(* ===== verification/FederationDemo.v ===== *)
(** * A login through a provider at work

    The auth service with a provider that vouches for one user, against the
    directory process of two tenants: the hypotheses of the theorems of
    FederationFacts.v and FederationDirectory.v can be met. *)
From S2P Require Import Prelude Bcrypt GoStd GoUrl Sha256 Sql Http Middleware Gin OAuthClient AuthClient TokenStores Risk.
From S2P Require Import AuthService AuthFacts AuthDemo Login AuthApi Sso Federation FederationFacts FederationDirectory.
From S2P Require Import Directory DirectoryApi DirectoryFacts DirectoryDemo Scim ScimFacts DirService.
Local Open Scope go_scope.

(** The provider: any code is exchanged, the profile is fixed. *)
Definition demo_idp : OAuth2 unit := {|
  oauth2_Exchange := fun _ code => ret ("token for " +:+ code);
  oauth2_Get := fun _ _ _ =>
    ret (respond 200 (JObj [("email", JStr "new@partner.example"); ("sub", JStr "sub-1"); ("name", JStr "New")]))
|}.

Definition takes_raw : RawMessageValue := None.

Definition bind_scim_user : Binder Scim.User := fun _ => inr err_json.
Definition bind_scim_group : Binder Scim.Group := fun _ => inr err_json.
Definition bind_scim_ops : Binder (list PatchOperation) := fun _ => inr err_json.
#[local] Existing Instances demo_gin demo_idp takes_raw bind_scim_user bind_scim_group bind_scim_ops.

(** The routes of the directory are left out: the login uses those of SCIM. *)
Definition no_routes : list (Route DirDb) := [].

Definition demo_dirsvc : HttpPeer DirDb := dirsvc_Do no_routes (lc_directoryServiceURL two_services).
#[local] Existing Instance demo_dirsvc.

Definition okta : Provider :=
  mkProvider (demo_uuid 951) tenantA "okta" "oidc" true (Some "https://idp.example/") (Some "client") None None None None
    None None false true true None (Some (JObj [])) 0 0.

Definition social_state : SocialState Memory DirDb unit (list Provider) FedDb :=
  mkSocial (st fresh) two_tenants tt [okta] (mkFed [] [demo_uuid 101; demo_uuid 102]).

Definition social_ctx : GinCtx := mkGinCtx (mkRequest [] [] [] [] JNull "10.0.0.1") (Some tenantA).

Definition social_req : SocialLoginRequest := mkSocialLoginRequest "okta" "code-1" estr estr estr estr.

Lemma demo_profile conf url code env (s : St (SocialState Memory DirDb unit (list Provider) FedDb)) :
  fst (fetch_profile conf url code env s) = Ok ("new@partner.example", "sub-1", "New").
Proof. reflexivity. Qed.


(** The email of the profile is of no user; the link is to the user of the
    tenant all the same. *)
Example linked_to_another_user :
  exists u link, snd (SocialLogin demo_cfg two_services true true social_ctx social_req demo_env (mkSt 0 social_state)) = u /\
    fd_links (so_links (st u)) = [link] /\ fi_ExternalID link = "sub-1" /\ fi_IdentityID link = demo_uuid 101.
Proof. eexists _, _. split; [reflexivity|]. split; [vm_compute; reflexivity|]. by vm_compute. Qed.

_ _ _ _ _

Lines containing the word "FederationDirectory" in the entries above should be counted, and only that number given.

2